[SPARK-7336][HistoryServer] Fix bug that applications status uncorrect on JobHistory UI. #5886

ArcherShao · 2015-05-04T10:16:51Z

No description provided.

SparkQA · 2015-05-04T10:20:32Z

Test build #31755 has finished for PR 5886 at commit e70bedc.

This patch fails to build.
This patch merges cleanly.
This patch adds no public classes.

srowen · 2015-05-04T11:13:14Z

On inspection, I don't agree with the scenario you suggest. You say that if a last modification time is T, and a check happens at T + t/2, then it won't notice a file update at T + t/4. But the logic in this case finds files modified >= T. Why would this not update?

vanzin · 2015-05-04T18:05:36Z

I'm not convinced either. Please write a test that fails with the current code and passes with your changes. Also, storing another huge map in FsHistoryProvider is the wrong approach to solving any bug.

ArcherShao · 2015-05-05T01:45:20Z

@srowen Check all log files one time will cost some time, say 't', if the first file(app1) check at time T, and the last file(appN) check at time T + t, the last modification time of app1 is T + t / 4, and the last modification time of appN is T + t / 2.Then app1 will ignored at this check, and 'lastModifiedTime' will update to T + t / 2, app1 will ignored at next checks.

vanzin · 2015-05-05T02:07:28Z

I still don't understand.

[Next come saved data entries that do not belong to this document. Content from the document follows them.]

(** ** Predicates used in the statements *)

(** [a] may stand before [b] in the output of [sorted]. *)
Definition ordered (key : Feature -> Z) (reverse : bool) (a b : Feature) : Prop :=
  key_le reverse (key a) (key b) = true.

(** The state of [sort_features_A] is the state of [sort_features_B] with
    every closed row sorted by [x]. *)
Definition close_rows (st : cluster_state) : cluster_state :=
  {| rows := map (fun r => sorted r x false) (rows st);
     current_row := current_row st;
     current_y := current_y st |}.

(** Row [r] lies above row [r']: every feature of [r'] is strictly lower than
    every feature of [r], and further than [tol] below the first one. *)
Definition row_above (tol : Z) (r r' : list Feature) : Prop :=
  (forall a b, a ∈ r -> b ∈ r' -> y b < y a) /\
  (forall a b, head r = Some a -> b ∈ r' -> y b < y a - tol).

(** The first feature of a row is its anchor: the highest of the row, and
    every other one is at most [tol] below it. *)
Definition row_anchored (tol : Z) (r : list Feature) : Prop :=
  exists a, head r = Some a /\ forall b, b ∈ r -> y a - tol <= y b <= y a.

(** Invariant of the clustering loop of [sort_features_B]. *)
Definition cluster_inv (tol : Z) (st : cluster_state) : Prop :=
  StronglySorted (row_above tol) (rows st ++ [current_row st]) /\
  Forall (row_anchored tol) (rows st) /\
  match current_y st with
  | None => rows st = [] /\ current_row st = []
  | Some cy =>
      exists a, head (current_row st) = Some a /\ y a = cy /\
                forall b, b ∈ current_row st -> cy - tol <= y b <= cy
  end.

(** Objects with the same identity are the same object. *)
Definition ident_consistent (l : list Feature) : Prop :=
  forall a b, a ∈ l -> b ∈ l -> ident a = ident b -> a = b.

(** The features of two different rows are different objects. *)
Definition rows_apart (r r' : list Feature) : Prop :=
  forall a b, a ∈ r -> b ∈ r' -> ident a <> ident b.

(** The features that occupy a cell. *)
Definition present (cells : list (option Feature)) : list Feature :=
  omap (fun c => c) cells.

(** [n] fits the index type. *)
Definition in_index_range (n : Z) : Prop := index_min <= n <= index_max.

The "last modification time" is not based on how long it took to parse logs. It's based on the modification time of the newest log found.

If you scan files at time t, all logs will have modification time <= t, unless some code is doing something funny. The lastModifiedTime value in FsHistoryProvider will be, at most t. So if app1's log file changes after that poll, its modification time will be > t and it will be re-loaded next time a poll happens.

But feel free to prove me wrong by writing a test for this.

ArcherShao · 2015-05-05T02:45:05Z

Scan files will cost time, I mean start scan at time T, and finish at time T + t. If some update happen to the first file between T and T + t, the bug will repreduce.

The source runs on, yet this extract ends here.